> _Exercise aim_:
Using the records below, give again exactly the lines from the line that contains "as [[? _] ?]. done." through the line that contains "Definition demo_left : mm", both ends included, and only those.

> _Data_:
(* ===== verification/OwnerProps.v ===== *)
(** * Owners of pages: theorem

    The safety of the page allocator for clients that hold many blocks. *)

From S2P Require Import Prelude Buddy BuddyInv BuddyPcp BuddyUse BuddyProps PageOwner.
From stdpp Require Import base list numbers option functions relations.
#[local] Open Scope Z_scope.
#[local] Open Scope kernel_scope.
Import Demo.

(** C4. Ownership of pages: however clients interleave allocations, writes to
    their own pages and frees, no page of a live block is available in any
    zone, two live blocks never share a page, every page available at the
    start is now available or in exactly a live block of its zone (nothing
    leaks and nothing appears), and a client that restored its page can
    always free its block. *)
Theorem page_owners_safe (env : alloc_env) (s0 s : mm) (L : list (Z * Z)) :
  buddy_ok env s0 -> rtc (owner_step env) (s0, []) (s, L) ->
  (forall p o q z, (p, o) ∈ L -> in_blk p o q -> z_initialized (zones s z) = true -> ~ avail s z q)
  /\ (forall i j p o p' o' q, L !! i = Some (p, o) -> L !! j = Some (p', o') ->
        in_blk p o q -> in_blk p' o' q -> i = j)
  /\ (forall z q, z_initialized (zones s0 z) = true ->
        avail s0 z q <-> avail s z q \/ held_page s L z q)
  /\ (forall p o, (p, o) ∈ L -> clean (page_at s p) -> exists s', __free_pages s p o (env_cpu env) = Ret s').
Proof.
  intros Hok Hr. destruct (owners_reachable env s0 (s, L) Hok Hr) as [Hok' Hnd Hown _ _ Htot]; cbn [fst snd] in *.
  split_and!; [| |exact Htot|].
  - intros p o q z Hin Hq Hi. by apply (owned_unlisted s p o q z (Hown _ _ Hin) Hi).
  - intros i j p o p' o' q Hi Hj Hq Hq'.
    destruct (owned_apart s p o p' o' q (Hown _ _ (list_elem_of_lookup_2 _ _ _ Hi)) (Hown _ _ (list_elem_of_lookup_2 _ _ _ Hj)) Hq Hq') as [<- _].
    apply (NoDup_lookup (map fst L) i j p); [done| |]; rewrite list_lookup_fmap; [by rewrite Hi|by rewrite Hj].
  - intros p o Hin Hc. destruct (free_run env s p o Hok' (Hown _ _ Hin) Hc) as (s' & _ & ? & _). by exists s'.
Qed.

Definition demo_env : alloc_env := mk_env 1 [0] (fun _ => demo_zonelist) 1 0 0 1024.

Lemma demo_env_ok : buddy_ok demo_env demo.
Proof.
  split; [apply demo_wf|apply demo_counts|apply demo_sane| |].
  2:{ intros q. cbn. destruct (Z.leb_spec 0 q), (Z.ltb_spec q 1024); done || lia. }
  split.
  - intros n ->%list_elem_of_singleton. split; [done|]. exists (mk_zoneref zn 1), []. split_and!.
    + reflexivity.
    + apply NoDup_singleton.
    + intros r Hr. destruct (demo_ready r Hr) as [[? _] ?]. done.
  - intros z. cbn. case_bool_decide as E; [subst; intros _; by apply list_elem_of_singleton|done].
Qed.

(** The state a call leaves. *)
Definition state_of {A} (d : mm) (r : outcome (mm * A)) : mm := match r with Ret (s, _) => s | _ => d end.
Definition demo_two : mm := state_of demo (alloc_pages_node demo_env demo 0 1).
Definition demo_three : mm := state_of demo_two (alloc_pages_node demo_env demo_two 0 0).
Definition demo_mark (g : page) : page := set_mapping 77 g.
Definition demo_left : mm :=
  match __free_pages (upd_page demo_three 10 demo_mark) 8 1 0 with Ret s => s | _ => demo end.

Lemma state_of_ret {A} d (r : outcome (mm * A)) a :
  match r with Ret (_, b) => b = a | _ => False end -> r = Ret (state_of d r, a).
Proof. destruct r as [[s b]| |]; [by intros ->|done..]. Qed.

Lemma demo_run : rtc (owner_step demo_env) (demo, []) (demo_left, [(10, 0)]).
Proof.
  apply (rtc_l _ _ (demo_two, [(8, 1)])).
  { apply (owner_alloc demo_env demo [] 0 1 demo_two 8); [by apply list_elem_of_singleton|done|].
    apply state_of_ret. vm_compute. reflexivity. }
  apply (rtc_l _ _ (demo_three, [(10, 0); (8, 1)])).
  { apply (owner_alloc demo_env demo_two [(8, 1)] 0 0 demo_three 10); [by apply list_elem_of_singleton|done|].
    apply state_of_ret. vm_compute. reflexivity. }
  apply (rtc_l _ _ (upd_page demo_three 10 demo_mark, [(10, 0); (8, 1)])).
  { apply (owner_touch demo_env demo_three _ 10 0 demo_mark); [left|done]. }
  apply rtc_once. apply (owner_free demo_env _ [(10, 0)] [] 8 1 demo_left).
  - split; vm_compute; reflexivity.
  - unfold demo_left, env_cpu, demo_env. 
    assert (E : match __free_pages (upd_page demo_three 10 demo_mark) 8 1 0 with Ret _ => True | _ => False end) by (vm_compute; exact I).
    by destruct (__free_pages _ 8 1 0).
Qed.

Lemma page_owners_safe_witness :
  (forall p o q z, (p, o) ∈ [(10, 0)] -> in_blk p o q -> z_initialized (zones demo_left z) = true -> ~ avail demo_left z q)
  /\ (forall i j p o p' o' q, [(10, 0)] !! i = Some (p, o) -> [(10, 0)] !! j = Some (p', o') ->
        in_blk p o q -> in_blk p' o' q -> i = j)
  /\ (forall z q, z_initialized (zones demo z) = true ->
        avail demo z q <-> avail demo_left z q \/ held_page demo_left [(10, 0)] z q)
  /\ (forall p o, (p, o) ∈ [(10, 0)] -> clean (page_at demo_left p) ->
        exists s', __free_pages demo_left p o 0 = Ret s').
Proof. apply (page_owners_safe demo_env demo demo_left [(10, 0)] demo_env_ok demo_run). Defined.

> _Exercise output_:
    + intros r Hr. destruct (demo_ready r Hr) as [[? _] ?]. done.
  - intros z. cbn. case_bool_decide as E; [subst; intros _; by apply list_elem_of_singleton|done].
Qed.

(** The state a call leaves. *)
Definition state_of {A} (d : mm) (r : outcome (mm * A)) : mm := match r with Ret (s, _) => s | _ => d end.
Definition demo_two : mm := state_of demo (alloc_pages_node demo_env demo 0 1).
Definition demo_three : mm := state_of demo_two (alloc_pages_node demo_env demo_two 0 0).
Definition demo_mark (g : page) : page := set_mapping 77 g.
Definition demo_left : mm :=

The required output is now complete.